▸ TASK ITEM: Would you copy each line of the records that includes the word "Raises"?

▸ GIVEN ENTRIES:
(** * Further properties of the bucket *)

Section BucketMoreFacts.
Context {O : Type} `{!Object O}.
Variable Indexer : Type.
Variable Update : Index Indexer -> option O -> option O -> St error.
Variable GetAt : Index Indexer -> bytes -> St (list bytes * error).
Variable GetLike : Index Indexer -> O -> St (list bytes * error).

Implicit Types (b : Bucket O) (key : bytes) (db : KVStore) (model : O).
Implicit Types (h : gmap loc (gmap string (Index Indexer))).
Implicit Types (ord : list (string * Index Indexer)).

(** ** Key regions *)





(** ** Save and Delete followed by Get *)

Lemma updateIndexes_keeps K h ord b key (m : option O) db :
  Forall (fun p => keepsKey Update K p.2) ord ->
  data (snd (updateIndexes Update h ord b key m db)) !! K = data db !! K.
Proof.
  intros Hkeep. unfold updateIndexes.
  destruct (0 <? size (bucketIndexes h b))%nat; [|reflexivity].
  unfold bind. rewrite Get_decode.
  destruct (decode b key (data db)) as [prev [e|]]; [reflexivity|].
  rewrite (rangeUpdate_keeps Indexer Update K ord prev m _ Hkeep). reflexivity.
Qed.

(** X2: when [Save] returns nil, the marshalled bytes are what the store holds
    at prefix+key, and a [Get] of the model's key right after answers with
    the prototype's clone filled from those bytes, or with the error of
    filling it. *)
Theorem Save_then_Get h ord b model bz db :
  Marshal model = inl bz ->
  fst (Save Update h ord b model db) = None ->
  data (snd (Save Update h ord b model db)) !! DBKey b (Key model) = Some bz
  /\ fst (Get b (Key model) (snd (Save Update h ord b model db)))
     = match Unmarshal (Clone (proto b)) bz with
       | inl o => (Some (SetKey (Key model) o), None)
       | inr e => (None, Some e)
       end.
Proof.
  intros Hmar. unfold Save. rewrite Hmar.
  destruct (Validate model) as [e|]; [discriminate|].
  unfold bind.
  destruct (updateIndexes Update h ord b (Key model) (Some model) db)
    as [[e|] db1]; [discriminate|].
  intros _. simpl.
  assert (Hnow : <[prefix b ++ Key model := bz]> (data db1)
                   !! DBKey b (Key model) = Some bz)
    by apply lookup_insert_eq.
  split; [exact Hnow|].
  rewrite Get_decode. simpl. unfold decode. simpl. rewrite Hnow.
  destruct (Unmarshal (Clone (proto b)) bz); reflexivity.
Qed.

(** X3: [Save] changes nothing outside prefix+key beyond what the index updates
    change: a store key that the indexes leave alone and that is not the
    record's own holds after [Save], successful or not, what it held
    before. *)
Theorem Save_keeps_other_keys K h ord b model db :
  Forall (fun p => keepsKey Update K p.2) ord ->
  K <> DBKey b (Key model) ->
  data (snd (Save Update h ord b model db)) !! K = data db !! K.
Proof.
  intros Hkeep Hne. unfold Save.
  destruct (Validate model) as [e|]; [reflexivity|].
  destruct (Marshal model) as [bz|e]; [|reflexivity].
  unfold bind.
  pose proof (updateIndexes_keeps K h ord b (Key model) (Some model) db Hkeep)
    as Hupd.
  destruct (updateIndexes Update h ord b (Key model) (Some model) db)
    as [[e|] db1]; simpl in *; [exact Hupd|].
  rewrite lookup_insert_ne; [exact Hupd|]. intros Heq. apply Hne. symmetry.
  exact Heq.
Qed.

(** X4: when [Delete] returns nil, nothing is stored at prefix+key any more and
    a [Get] of the key right after answers nil, nil. *)
Theorem Delete_then_Get h ord b key db :
  fst (Delete Update h ord b key db) = None ->
  data (snd (Delete Update h ord b key db)) !! DBKey b key = None
  /\ fst (Get b key (snd (Delete Update h ord b key db))) = (None, None).
Proof.
  unfold Delete, bind.
  destruct (updateIndexes Update h ord b key None db) as [[e|] db1];
    [discriminate|].
  intros _. simpl.
  assert (Hnow : delete (DBKey b key) (data db1) !! DBKey b key = None)
    by apply lookup_delete_eq.
  split; [exact Hnow|].
  rewrite Get_decode. simpl. unfold decode. simpl. rewrite Hnow. reflexivity.
Qed.

(** ** What the indexes make Save and Delete do *)

(** X5: on a bucket without indexes [Save] of a valid model never reads: its
    one call on the store is the write of the marshalled bytes at
    prefix+key, over whatever was there. *)
Theorem Save_without_indexes h ord b model bz db :
  bucketIndexes h b = ∅ ->
  Validate model = None ->
  Marshal model = inl bz ->
  Save Update h ord b model db
  = (None, mkStore (<[DBKey b (Key model) := bz]> (data db))
                   (OpSet (DBKey b (Key model)) bz :: trace db)).
Proof.
  intros Hnone Hval Hmar. unfold Save, updateIndexes.
  rewrite Hval, Hmar, Hnone, map_size_empty. reflexivity.
Qed.
(** The part of [main] after the data is loaded: analysis on a new
    analyzer, the report printed, the report saved when [--output] is
    given, and the exit code. [out] is what was printed before. *)
Definition analyse_and_report (args : Args) (w : World) (data : value)
    (out : list Event) : result Z * list Event :=
  match analyze_all (utcnow w) data __init__ with
  | (Raises e, _) => (Err (Builtin e), out)
  | (Returns report, _) =>
      let out := out ++ [PrintedReport report (verbose args)] in
      let code := if 0 <? corruption_score (summary report) then 1 else 0 in
      match given (output args) with
      | Some o =>
          match open_for_write w o with
          | Some message => (Err (SaveError message), out)
          | None =>
              (Ok code, out ++ [SavedJson o report; Printed ("Report saved to " ++ o)])
          end
      | None => (Ok code, out)
      end
  end.

(** [main], from the parsed arguments on: the exit code or the exception
    that escapes, and what was printed and written. [None] when the model
    does not cover the run (see [py_update]). *)
Definition main (args : Args) (w : World) : option (result Z * list Event) :=
  if mock args then
    if negb (path_exists w (data_path w)) then
      Some (Ok 1, [Printed ("Error: Mock data not found at " ++ data_path w)])
    else
      match load_json w (data_path w) with
      | Unreadable message => Some (Err (ReadError message), [])
      | Contents data =>
          match load_json w (metadata_path w) with
          | Unreadable message => Some (Err (ReadError message), [])
          | Contents metadata =>
              match py_update data metadata with
              | None => None
              | Some (Err e) => Some (Err e, [])
              | Some (Ok data) =>
                  Some (analyse_and_report args w data
                          [Printed "Using mock corrupted data for demonstration..."])
              end
          end
      end
  else
    match given (path args) with
    | Some p =>
        match load_json w p with
        | Unreadable message =>
            Some (Ok 1, [Printed ("Error loading data from " ++ p ++ ": " ++ message)])
        | Contents data => Some (analyse_and_report args w data [])
        end
    | None => Some (Ok 1, [PrintedHelp])
    end.

(** ** More invariants of a method run *)

(** A computation whose result does not depend on [self] and that leaves
    [self] as it is. *)
Definition stateless {A : Type} (m : M A) : Prop :=
  exists o, forall self, m self = (o, self).

(** A method run is counted when the returned group has at most [limit]
    issues, every issue brought at least one point, and no issue means no
    point. *)
Definition counted_run (limit : nat) (self : EvidenceAnalyzer)
    (res : outcome Group * EvidenceAnalyzer) : Prop :=
  match fst res with
  | Returns g =>
      (length (issues g) <= limit)%nat
      /\ Z.of_nat (length (issues g))
         <= self_corruption_score (snd res) - self_corruption_score self
      /\ (issues g = [] ->
          self_corruption_score (snd res) = self_corruption_score self)
  | Raises _ => True
  end.

(** The keychain items whose creation date is at the epoch. *)
Definition creation_epoch_items (data : value) : list value :=
  filter (fun item => str_contains "1970-01-01" (date_of item "creation_date"))
    (keychain_items_of data).

(** A call that is not a backup of [device_id]. *)
Definition spares (device_id : string) (c : conftest.Call) : Prop :=
  match c with
  | conftest.CallCreate _ d _ _ => d <> device_id
  | conftest.CallRestore _ => True
  end.

(** A snapshot with four recognised sections and one that no rule reads. *)
Definition snapshot_with_notes : value :=
  VDict
    [("device", VStr "iPhone");
     ("status_keychain",
      VDict [("circle_status", VStr "Error");
             ("view_status", VDict [("Home", VStr "unknown")])]);
     ("keychain_items",
      VList [VDict [("service", VStr "AutoUnlock");
                    ("creation_date", VStr "1970-01-01T00:11:19Z")];
             VDict [("service", VStr "WiFi");
                    ("creation_date", VStr "2024-01-15T10:30:00Z");
                    ("modification_date", VStr "1970-01-01 00:00:00 +0000")]]);
     ("corruption_indicators", VDict [("has_error_status", VBool true)])].

(** ** Substrings *)

Lemma prefix_iff_append (p s : string) :
  String.prefix p s = true <-> exists post, s = (p ++ post)%string.
Proof.
  revert s; induction p as [|c p IH]; intros s.
  - split; [intros _; exists s; reflexivity | intros _; destruct s; reflexivity].
  - destruct s as [|c' s]; simpl.
    + split; [discriminate | intros [post H]; discriminate].
    + destruct (ascii_dec c c') as [->|Hne].
      * rewrite IH. split; intros [post H]; exists post.
        -- simpl; now rewrite H.
        -- simpl in H; now inversion H.
      * split; [discriminate | intros [post H]; simpl in H; inversion H; congruence].
Qed.

Lemma str_contains_nil (needle : string) :
  str_contains needle "" = String.prefix needle "".
Proof. reflexivity. Qed.
(** [nangoProvider.Configure]. *)
Definition Provider_Configure (getenv : string -> string)
    (req : tfsdk.Data nangoProviderMdoel.t) (resp : ConfigureResponse)
  : ConfigureResponse :=
  let '(diags, config) := tfsdk.Get req in
  let resp :=
    {| Configure_Diagnostics := Append (Configure_Diagnostics resp) diags;
       DataSourceData := DataSourceData resp;
       ResourceData := ResourceData resp |} in
  if HasError (Configure_Diagnostics resp) then resp else
  if String_IsUnknown (nangoProviderMdoel.EnvironmentKey config) then
    Configure_AddError resp "Unable to find environment key"
      "Expected environment key to be set, but it was not."
  else
  if HasError (Configure_Diagnostics resp) then resp else
  let environmentKey := Configure_environmentKey getenv config in
  if decide (environmentKey = "") then
    Configure_AddError resp "Unable to find environment key2"
      "Expected environment key to be set, but it was not."
  else
  if HasError (Configure_Diagnostics resp) then resp else
  let host := Configure_host getenv config in
  let retryClient :=
    {| RetryMax := 3;
       RetryWaitMin := 1;
       RetryWaitMax := 5;
       HTTPClient_Timeout := 30;
       HTTPClient_Transport := {| authKey := environmentKey |} |} in
  let nc := {| retryClient := retryClient; handle := {| baseURL := host |} |} in
  {| Configure_Diagnostics := Configure_Diagnostics resp;
     DataSourceData := Some nc;
     ResourceData := Some nc |}.

(** A response of [Configure] before the call: no client yet. *)
Definition Configure_resp0 (diags : diag_Diagnostics) : ConfigureResponse :=
  {| Configure_Diagnostics := diags; DataSourceData := None; ResourceData := None |}.

(** An environment without variables, and one that sets both. *)
Definition no_env (name : string) : string := "".

Definition full_env (name : string) : string :=
  if decide (name = "NANGO_ENVIRONMENT_KEY") then "env-key"
  else if decide (name = "NANGO_HOST") then "https://env.example.com/"
  else "".

(** A configuration with a key and a self-hosted URL with trailing slashes. *)
Definition hosted_config : nangoProviderMdoel.t :=
  {| nangoProviderMdoel.EnvironmentKey := types.StringValue "secret";
     nangoProviderMdoel.Host := types.StringValue "https://nango.example.com//" |}.

(** [req.ProviderData] of the [Configure] of a resource or data source: nil,
    the [*nangoClient] of the provider, or a value of another type (with
    the name [%T] prints). *)
Inductive ProviderData :=
| ProviderData_nil
| ProviderData_nangoClient (nc : builtClient)
| ProviderData_other (type_name : string).

(** [integrationResource.Configure]: [r] is the resource with its [client]
    field, [None] while the field is nil. *)
Definition Resource_Configure (r : option integrationResource) (req : ProviderData)
    (diags : diag_Diagnostics) : option integrationResource * diag_Diagnostics :=
  match req with
  | ProviderData_nil => (r, diags)
  | ProviderData_other type_name =>
      (r, AddError diags "Unexpected Resource Configure Type"
            ("Expected *nangoClient, got: " +:+ type_name
             +:+ ". Please report this issue to the provider developers."))
  | ProviderData_nangoClient nc => (Some {| client := handle nc |}, diags)
  end.

(** [integrationDataSource.Configure]. *)
Definition DataSource_Configure (d : option integrationDataSource) (req : ProviderData)
    (diags : diag_Diagnostics) : option integrationDataSource * diag_Diagnostics :=
  match req with
  | ProviderData_nil => (d, diags)
  | ProviderData_other type_name =>
      (d, AddError diags "Unexpected Data Source Configure Type"
            ("Expected *nangoClient, got: " +:+ type_name
             +:+ ". Please report this issue to the provider developers."))
  | ProviderData_nangoClient nc => (Some {| ds_client := handle nc |}, diags)
  end.

(** [resp.State.SetAttribute(ctx, path.Root("unique_key"), id)]: on a state
    that is still null the other attributes are created null. *)
Definition State_SetAttribute_unique_key (resp : tfsdk.Resp integrationModel.t) (id : string)
  : tfsdk.Resp integrationModel.t * diag_Diagnostics :=
  let state :=
    match tfsdk.State resp with
    | Some st =>
        {| integrationModel.UniqueKey := types.StringValue id;
           integrationModel.DisplayName := integrationModel.DisplayName st;
           integrationModel.NangoProvider := integrationModel.NangoProvider st;
           integrationModel.UpdatedAt := integrationModel.UpdatedAt st;
           integrationModel.Credentials := integrationModel.Credentials st |}
    | None =>
        {| integrationModel.UniqueKey := types.StringValue id;
           integrationModel.DisplayName := types.StringNull;
           integrationModel.NangoProvider := types.StringNull;
           integrationModel.UpdatedAt := types.StringNull;
           integrationModel.Credentials := None |}
    end in
  ({| tfsdk.State := Some state; tfsdk.Diagnostics := tfsdk.Diagnostics resp |}, []).

(** [integrationResource.ImportState]: [id] is [req.ID]. *)
Definition ImportState (id : string) (resp : tfsdk.Resp integrationModel.t)
  : tfsdk.Resp integrationModel.t :=
  let '(resp, diags) := State_SetAttribute_unique_key resp id in
  tfsdk.Diagnostics_Append resp diags.

(** The same request handed [k] times to the transport: each pass works on
    the request as the pass before left it. *)
Fixpoint RoundTrips {N} (next_RoundTrip : N -> Request -> N * (string + Response))
    (t : myTransport) (k : nat) (req : Request) (n : N) : Request * N :=
  match k with
  | O => (req, n)
  | S k' =>
      let '(req', n', _) := RoundTrip next_RoundTrip t req n in
      RoundTrips next_RoundTrip t k' req' n'
  end.

(** The bodies the API may answer with that have no [data] member. *)
Definition no_data_member (ms : list (string * JSON)) : Prop :=
  Forall (fun kv => foldName kv.1 <> "data") ms.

▸ ANSWER TO THE PROBLEM:
  | (Raises e, _) => (Err (Builtin e), out)
  | Raises _ => True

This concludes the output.